Even more insidious is the damage that cannot be seen with the naked eye: the chemical wastes left in the water-bodies and which seeps into the soil around them. These poison the land and makes production of food on them terribly dangerous. Chemicals like mercury, cyanide and chromium are dangerous cancer-causing substances. So much so that there have been reports that Ghanaian women in galamsey areas have begun to produce babies some of whom lack organs such as eyes, mouths, ears and noses – are absent.

Our current Government fully understands the operation and consequences of galamsey, but there are two main obstacles that hinder it from exterminating the calamity from our land: its recognition that there is a lot of poverty around the country, especially amongst the youth; and its fear that if it deals strongly with the Chinese galamseyers who collaborate with Ghanaians, the Chinese Government might be displeased. 

For instance, despite the new law [Act 995] which provides that any foreigners caught doing galamsey in Ghana will serve long terms of imprisonment before they are deported, the following story was published in the Ghanaian media a few days ago:


“ Court orders deportation of 4 Chinese ‘galamseyers’

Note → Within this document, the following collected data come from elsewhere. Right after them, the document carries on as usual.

Lemma read_range_ring bs off q n : ring bs off q → 0 <= off → 0 <= n <= Z.of_nat (length q) → off + n <= Z.of_nat (length bs) →
  read_range bs off n = Some (take (Z.to_nat n) q).
Proof.
  intros Hr Ho Hn Hb. unfold read_range. destruct (Z.leb_spec 0 off), (Z.leb_spec 0 n), (Z.leb_spec (off + n) (Z.of_nat (length bs))); try lia.
  cbn [andb]. f_equal. apply list_eq_same_length with (Z.to_nat n).
  - rewrite length_take. lia.
  - rewrite length_take, length_drop. lia.
  - intros i x y Hi. rewrite !lookup_take_lt, lookup_drop by done. rewrite <- (Hr i) by lia.
    unfold ring_index. destruct (Z.ltb_spec (off + Z.of_nat i) (Z.of_nat (length bs))); [|lia].
    replace (Z.to_nat (off + Z.of_nat i)) with (Z.to_nat off + i)%nat by lia. congruence.
Qed.

Lemma ring_drop bs off off' q n : ring bs off q → 0 <= off < Z.of_nat (length bs) → (n ≤ length q ≤ length bs)%nat →
  (off' = off + Z.of_nat n ∧ off + Z.of_nat n < Z.of_nat (length bs) ∨ off' = off + Z.of_nat n - Z.of_nat (length bs)) →
  0 <= off' → ring bs off' (drop n q).
Proof.
  intros Hr Ho Hn Hoff Hoff' i Hi. rewrite length_drop in Hi. rewrite lookup_drop, <- Hr by lia. f_equal.
  unfold ring_index. destruct Hoff as [[-> ?]| ->];
    repeat match goal with |- context [?x <? ?y] => destruct (Z.ltb_spec x y) end; lia.
Qed.

(** Appending at the write offset, when it does not cross the end. *)
Lemma ring_append bs off wo q d : ring bs off q → 0 <= off < Z.of_nat (length bs) → (length q + length d ≤ length bs)%nat →
  wo = (if off + Z.of_nat (length q) >=? Z.of_nat (length bs) then off + Z.of_nat (length q) - Z.of_nat (length bs) else off + Z.of_nat (length q)) →
  wo + Z.of_nat (length d) <= Z.of_nat (length bs) → d ≠ [] →
  ∃ bs', write_range bs wo d = Some bs' ∧ length bs' = length bs ∧ ring bs' off (q ++ d).
Proof.
  intros Hr Ho Hl Hwo Hw Hd. assert (Hlen : (0 < length d)%nat) by (destruct d; [done|cbn; lia]).
  unfold write_range. assert (0 <= wo) by (destruct (Z.geb_spec (off + Z.of_nat (length q)) (Z.of_nat (length bs))); lia).
  destruct (Z.leb_spec 0 wo), (Z.leb_spec (wo + Z.of_nat (length d)) (Z.of_nat (length bs))); try lia. cbn [andb].
  assert (Hlen' : length (take (Z.to_nat wo) bs ++ d ++ drop (Z.to_nat wo + length d) bs) = length bs).
  { rewrite !length_app, length_take, length_drop. lia. }
  eexists. split; [done|]. split; [done|]. intros i Hi. rewrite length_app in Hi. unfold ring_index. rewrite Hlen'.
  destruct (Nat.lt_ge_cases i (length q)) as [Hq|Hq].
  - rewrite (lookup_app_l q) by done. rewrite <- Hr by done. unfold ring_index.
    set (j := Z.to_nat (if off + Z.of_nat i <? Z.of_nat (length bs) then off + Z.of_nat i else off + Z.of_nat i - Z.of_nat (length bs))).
    assert (Hj : (j < Z.to_nat wo ∨ Z.to_nat wo + length d ≤ j)%nat ∧ (j < length bs)%nat).
    { subst j. destruct (Z.ltb_spec (off + Z.of_nat i) (Z.of_nat (length bs))), (Z.geb_spec (off + Z.of_nat (length q)) (Z.of_nat (length bs))); lia. }
    destruct Hj as [[?|?] ?].
    + rewrite lookup_app_l by (rewrite length_take; lia). by rewrite lookup_take_lt.
    + rewrite lookup_app_r, lookup_app_r by (rewrite ?length_take; lia). rewrite lookup_drop, length_take. f_equal. lia.
  - rewrite (lookup_app_r q) by lia.
    replace (Z.to_nat _) with (Z.to_nat wo + (i - length q))%nat.
    + rewrite lookup_app_r by (rewrite length_take; lia). rewrite length_take, lookup_app_l by lia. f_equal. lia.
    + destruct (Z.ltb_spec (off + Z.of_nat i) (Z.of_nat (length bs))), (Z.geb_spec (off + Z.of_nat (length q)) (Z.of_nat (length bs))); lia.
Qed.

(** ** Channels *)
Record chan := mkChan { queue : list Z; cap : Z; shut : bool; wanted : Z }.

Record chan_rep (b : bio_bio_st) (c : chan) : Prop := {
  cr_buf : ∃ bs, b_buf b = Some bs ∧ Z.of_nat (length bs) = cap c ∧ ring bs (b_offset b) (queue c);
  cr_size : b_size b = cap c;
  cr_cap : 0 < cap c < 2 ^ 63;
  cr_offset : 0 <= b_offset b < cap c;
  cr_len : b_len b = Z.of_nat (length (queue c));
  cr_full : Z.of_nat (length (queue c)) <= cap c;
  cr_closed : b_closed b = shut c;
  cr_request : b_request b = wanted c;
}.

Definition with_queue (q : list Z) (c : chan) : chan := mkChan q (cap c) (shut c) (wanted c).
Definition with_wanted (n : Z) (c : chan) : chan := mkChan (queue c) (cap c) (shut c) n.

(** What a read of [n > 0] bytes and a write of [data] do to a channel. *)
Definition chan_read (n : Z) (c : chan) : Z * list Z * chan :=
  if decide (queue c = []) then
    if shut c then (0, [], with_wanted 0 c) else (-1, [], with_wanted (n `min` cap c) c)
  else
    let k := n `min` Z.of_nat (length (queue c)) in
    (k, take (Z.to_nat k) (queue c), with_wanted 0 (with_queue (drop (Z.to_nat k) (queue c)) c)).
Definition chan_write (data : list Z) (c : chan) : Z * chan :=
  if shut c then (-1, with_wanted 0 c)
  else if Z.of_nat (length (queue c)) =? cap c then (-1, with_wanted 0 c)
  else
    let k := Z.of_nat (length data) `min` (cap c - Z.of_nat (length (queue c))) in
    (k, with_wanted 0 (with_queue (queue c ++ take (Z.to_nat k) data) c)).

Section loops.
Context {A : Allocator}.

(** One turn of the loop of [bio_read]. *)
Lemma wp_read_iter fuel w peer x b c n (Q : list Z → world → Prop) (k := n `min` (cap c - b_offset b)) :
  bios w !! peer = Some x → ptr x = Some b → chan_rep b c → 0 < n <= Z.of_nat (length (queue c)) →
  (∀ b' (w' := mkBios (<[peer := with_ptr (Some b') x]> (bios w)) (Bio.clock w)),
     chan_rep b' (with_queue (drop (Z.to_nat k) (queue c)) c) → b_peer b' = b_peer b → (k < n → b_offset b' = 0) →
     if n - k =? 0 then Q (take (Z.to_nat k) (queue c)) w'
     else wp (read_loop fuel peer (n - k)) w' (λ more, Q (take (Z.to_nat k) (queue c) ++ more))) →
  wp (read_loop (S fuel) peer n) w Q.
Proof.
  intros Hx Hp [(bs & Hb & Hbl & Hr) Hs Hcap Ho Hl Hf Hc Hq] Hn HQ. cbn [read_loop].
  apply st_bind. eapply wp_get_ptr; [done|done|]. rewrite (wrap_small 64 (b_offset b + n)) by lia. rewrite Hs.
  assert (Hk : (if b_offset b + n <=? cap c then n else cap c ⊟[64] b_offset b) = k).
  { subst k. rewrite wrap_small by lia. destruct (Z.leb_spec (b_offset b + n) (cap c)); lia. }
  rewrite Hk. assert (Hkr : 0 < k <= n ∧ b_offset b + k <= cap c ∧ (k = n ∨ b_offset b + k = cap c)) by lia.
  destruct Hkr as (Hk1 & Hk2 & Hk3). clearbody k.
  apply st_bind. eapply wp_deref; [rewrite Hb; cbn; apply (read_range_ring bs _ (queue c)); [done|lia|lia|lia]|].
  apply st_bind. eapply wp_update_ptr; [done|done|]. apply st_bind. eapply wp_get_ptr; [by apply lookup_insert_eq|done|].
  apply st_bind. eapply wp_update_ptr; [by apply lookup_insert_eq|done|]. cbn [bios]. rewrite insert_insert_eq.
  cbn [b_len set_len b_offset b_size]. rewrite Hl, !wrap_small by lia. rewrite Hs.
  match goal with |- context [set_offset ?o] => set (off := o) end.
  specialize (HQ (set_offset off (set_len (Z.of_nat (length (queue c)) - k) b))). cbn zeta in HQ.
  assert (Hoff : 0 <= off < cap c ∧ (k < n → off = 0) ∧ (Z.of_nat (length (queue c)) = k ∨ Z.of_nat (length (queue c)) ≠ k ∧
      (off = b_offset b + k ∧ b_offset b + k < cap c ∨ off = b_offset b + k - cap c))).
  { subst off. destruct (Z.eqb_spec (Z.of_nat (length (queue c)) - k) 0); cbn [negb]; [lia|].
    destruct (Z.eqb_spec (b_offset b + k) (cap c)); lia. }
  clearbody off. destruct Hoff as (Hoff1 & Hoff2 & Hoff3).
  destruct (n - k =? 0); [apply st_ret, HQ|apply st_bind; eapply st_mono; [apply HQ|by intros; apply st_ret]]; try done;
    (split; cbn; try done; rewrite ?length_drop; try lia; exists bs; split; [done|]; split; [done|];
     destruct Hoff3 as [E|[E Hoff3]]; [rewrite drop_ge by lia; apply ring_nil|eapply ring_drop; [done|lia|lia|lia|lia]]).
Qed.

Lemma wp_read_loop w peer x b c n (Q : list Z → world → Prop) :
  bios w !! peer = Some x → ptr x = Some b → chan_rep b c → 0 < n <= Z.of_nat (length (queue c)) →
  (∀ b', chan_rep b' (with_queue (drop (Z.to_nat n) (queue c)) c) → b_peer b' = b_peer b →
     Q (take (Z.to_nat n) (queue c)) (mkBios (<[peer := with_ptr (Some b') x]> (bios w)) (Bio.clock w))) →
  wp (read_loop 2 peer n) w Q.
Proof.
  intros Hx Hp Hc Hn HQ. eapply wp_read_iter; [done|done|done|done|]. intros b' w' Hc' Hpe Ho.
  pose proof (cr_full _ _ Hc) as Hfull. pose proof (cr_offset _ _ Hc) as Hoff. pose proof (cr_cap _ _ Hc) as Hcap.
  set (k := n `min` (cap c - b_offset b)) in *. assert (Hk : 0 < k <= n) by lia.
  destruct (Z.eqb_spec (n - k) 0) as [E|E]. { replace k with n in * by lia. by apply HQ. }
  specialize (Ho ltac:(lia)). clearbody k. unfold w'.
  eapply wp_read_iter; [by apply lookup_insert_eq|done|done|cbn; rewrite length_drop; lia|].
  intros b2 w2 Hc2 Hpe2 _. rewrite Ho in Hc2 |- *. cbn [cap with_queue queue] in *.
  assert (E2 : (n - k) `min` (cap c - 0) = n - k) by lia. rewrite E2 in Hc2 |- *. destruct (Z.eqb_spec (n - k - (n - k)) 0); [|lia].
  unfold w2. cbn [bios Bio.clock]. rewrite insert_insert_eq.
  unfold with_queue in Hc2. cbn [queue cap shut wanted] in Hc2. rewrite drop_drop in Hc2. replace (Z.to_nat k + Z.to_nat (n - k))%nat with (Z.to_nat n) in Hc2 by lia.
  replace (take (Z.to_nat k) (queue c) ++ take (Z.to_nat (n - k)) (drop (Z.to_nat k) (queue c))) with (take (Z.to_nat n) (queue c)).
  - apply HQ; [exact Hc2|by rewrite Hpe2].
  - replace (Z.to_nat n) with (Z.to_nat k + Z.to_nat (n - k))%nat by lia. by rewrite take_take_drop.
Qed.

(** One turn of the loop of [bio_write]. *)
Definition write_offset (b : bio_bio_st) : Z :=
  if b_offset b + b_len b >=? b_size b then b_offset b + b_len b - b_size b else b_offset b + b_len b.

A Kumasi High Court has convicted four Chinese nationals for their involvement in illegal mining activities on a 40-acre land of Obuasi-based Seidu Fanzia School… Shi Li Wen, Huang Shen Jun, Li DeHao and Lan Hai Song are to be deported for illegal stay and using fraudulent means to validate their stay and working without the required permits.

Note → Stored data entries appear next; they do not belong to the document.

(* ===== verification/BioPairRun.v ===== *)
(** Whole runs of a BIO pair: every sequence of calls behaves as two bounded
    FIFO channels, no byte is lost, duplicated or reordered, and a transfer of
    any length gets through buffers of any size. *)
From S2P Require Import Prelude Mem State Refcount Bio BioPair BioPairSpec.

(** Calls on either end; [true] is the first BIO of the pair. *)
Inductive pair_op := PWrite (s : bool) (data : list Z) | PRead (s : bool) (n : Z) | PShutdown (s : bool).

Definition valid_op (o : pair_op) : Prop :=
  match o with
  | PWrite _ data => Z.of_nat (length data) <= INT_MAX
  | PRead _ n => n <= INT_MAX
  | PShutdown _ => True
  end.

(** ** The abstract pair *)
Definition ends : Type := endpoint * endpoint.
Definition turn (s : bool) (e : ends) : ends := if s then e else (e.2, e.1).

Definition shut_chan (c : chan) : chan := mkChan (queue c) (cap c) true (wanted c).
Definition end_op (o : pair_op) (e : ends) : (Z * list Z) * ends :=
  let '(me, other) := e in
  match o with
  | PWrite _ [] => ((0, []), e)
  | PWrite _ data => let '(r, c) := chan_write data (out me) in ((r, []), (end_write r c me, other))
  | PRead _ n =>
      if n <=? 0 then ((0, []), e)
      else let '(r, o, c) := chan_read n (out other) in ((r, o), (end_read r me, with_out c other))
  | PShutdown _ => ((1, []), (with_out (shut_chan (out me)) me, other))
  end.
Definition side (o : pair_op) : bool := match o with PWrite s _ | PRead s _ | PShutdown s => s end.
Definition fifo_op (o : pair_op) (e : ends) : (Z * list Z) * ends :=
  let '(r, e') := end_op o (turn (side o) e) in (r, turn (side o) e').
Fixpoint fifo_run (os : list pair_op) (e : ends) : list (Z * list Z) * ends :=
  match os with
  | [] => ([], e)
  | o :: os => let '(r, e) := fifo_op o e in let '(rs, e) := fifo_run os e in (r :: rs, e)
  end.

Section run.
Context {A : Allocator}.
Lemma parse_private_inv fuel inp r rest : bytes_ok inp → KYBER_parse_private_key fuel inp = (Some r, rest) →
  ∃ s t rho hash secret, vector_ok s ∧ vector_ok t ∧ block 32 rho ∧ block 32 hash ∧ block 32 secret ∧ inp = private_bytes s t rho hash secret.
Proof.
  intros Hb E. unfold KYBER_parse_private_key, CBS_get_bytes, CBS_copy_bytes in E.
  apply M_bind_inv in E as (a & s1 & E1 & E). destruct (cbs_get_cases kEncodedVectorSize inp) as (r1 & s1' & E1' & H1).
  rewrite E1 in E1'. injection E1' as <- <-. destruct H1 as [Hi Hla]. pose proof (parse_vector inp a s1 Hb Hi Hla) as Hp.
  destruct (vector_decode a kLog2Prime) as [[s|]|]; [|discriminate E|done]. destruct Hp as [Hs Ha].
  apply M_bind_inv in E as (pub & s2 & E2 & E). rewrite Hi in Hb. apply Forall_app in Hb as [_ Hb1].
  destruct (parse_no_hash_inv fuel s1 _ _ Hb1 E2) as (t & rho & Ht & Hr & Hs1). rewrite Hs1 in Hb1. apply Forall_app in Hb1 as [Hbp Hb2].
  apply M_bind_inv in E as (hash & s3 & E3 & E). destruct (cbs_get_cases 32 s2) as (r3 & s3' & E3' & H3).
  change 32 with (Z.of_nat 32) in E3. rewrite E3 in E3'. injection E3' as <- <-. destruct H3 as [Hs2 Hlh].
  apply M_bind_inv in E as (secret & s4 & E4 & E). destruct (cbs_get_cases 32 s3) as (r4 & s4' & E4' & H4).
  change 32 with (Z.of_nat 32) in E4. rewrite E4 in E4'. injection E4' as <- <-. destruct H4 as [Hs3 Hlf].
  apply M_bind_inv in E as (u & s5 & E5%require_end_inv & E). subst s4. rewrite app_nil_r in Hs3. subst s3.
  rewrite Hs2 in Hb2. apply Forall_app in Hb2 as [Bh Bf]. apply Forall_app in Hbp as [_ Br].
  exists s, t, rho, hash, secret. split; [exact Hs|]. split; [exact Ht|].
  split; [exact (conj Hr Br)|]. split; [exact (conj Hlh Bh)|]. split; [exact (conj Hlf Bf)|].
  unfold private_bytes. rewrite Hi, Ha, Hs1, Hs2. reflexivity.
Qed.

(** C11: the encodings of the keys.  [KYBER_marshal_public_key] and
    [KYBER_marshal_private_key] append t || rho and s || t || rho || hash ||
    secret, with twelve bits per coefficient, to any builder; the parsers read
    exactly these bytes back, and consume them; and whatever the parsers
    accept is the encoding of such a key, so that a coefficient of 3329 or
    more, a missing byte and a byte too many are refused. *)
Theorem kyber_key_encodings `{A : Allocator} (fuel : nat) (l : loc) (m : matrix) (s t : vector) (rho hash secret : list Z)
    (Hs : vector_ok s) (Ht : vector_ok t) (Hrho : block 32 rho) (Hhash : block 32 hash) (Hsecret : block 32 secret) :
  let public := public_bytes t rho in
  let private := private_bytes s t rho hash secret in
  length public = KYBER_PUBLIC_KEY_BYTES ∧ length private = KYBER_PRIVATE_KEY_BYTES ∧
  appends [] (KYBER_marshal_public_key l (mkPublic t rho hash m)) l (Some public) ∧
  appends [] (KYBER_marshal_private_key l (mkPrivate (mkPublic t rho hash m) s secret)) l (Some private) ∧
  KYBER_parse_public_key fuel public = (Some (expanded fuel rho (mkPublic t rho (H_ public))), []) ∧
  KYBER_parse_private_key fuel private = (Some (expanded fuel rho (λ m, mkPrivate (mkPublic t rho hash m) s secret)), []) ∧
  ∀ inp, bytes_ok inp →
    ((KYBER_parse_public_key fuel inp).1 ≠ None → ∃ t rho, vector_ok t ∧ block 32 rho ∧ inp = public_bytes t rho) ∧
    ((KYBER_parse_private_key fuel inp).1 ≠ None →
       ∃ s t rho hash secret, vector_ok s ∧ vector_ok t ∧ block 32 rho ∧ block 32 hash ∧ block 32 secret ∧
         inp = private_bytes s t rho hash secret).
Proof.
  cbv zeta. split; [apply length_public; [exact Ht|apply Hrho]|].
  split; [apply length_private; [exact Hs|exact Ht|apply Hrho|apply Hhash|apply Hsecret]|].
  split; [by apply (marshal_public_spec l (mkPublic t rho hash m))|].
  split; [by apply (marshal_private_spec l (mkPrivate (mkPublic t rho hash m) s secret))|].
  split; [by apply parse_public_spec|]. split; [by apply parse_private_spec|]. intros inp Hb. split; intros Hne.
  - destruct (KYBER_parse_public_key fuel inp) as [[r|] rest] eqn:E; [|done]. by eapply parse_public_inv.
  - destruct (KYBER_parse_private_key fuel inp) as [[r|] rest] eqn:E; [|done]. by eapply parse_private_inv.
Qed.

The four Chinese citizens, who have all violated sections 23(1) and 35(1, d) of the Immigration Act 2000 (Act 573) of Ghana, when found working by prospecting for gold on the disputed site at Obuasi are to be deported to their country of origin by this court and are hereby deported,” said the Presiding judge.” UNQUOTE

How come the Chinese were only charged under the Immigration Act of 2000, instead of under the new Act 995? Behaviour like that on the part of the prosecution undermines the deterrent value of prosecutions against galamseyers. It also inevitably creates public cynicism against the Government’s proclaimed intention of ending galamsey and thus saving unborn Ghanaians from a lack of drinking water in years to come. 

The Government ought to bring the prosecution service quickly on board its anti-galamsey programme. Otherwise, it stands to lose all credibility in the war against galamsey.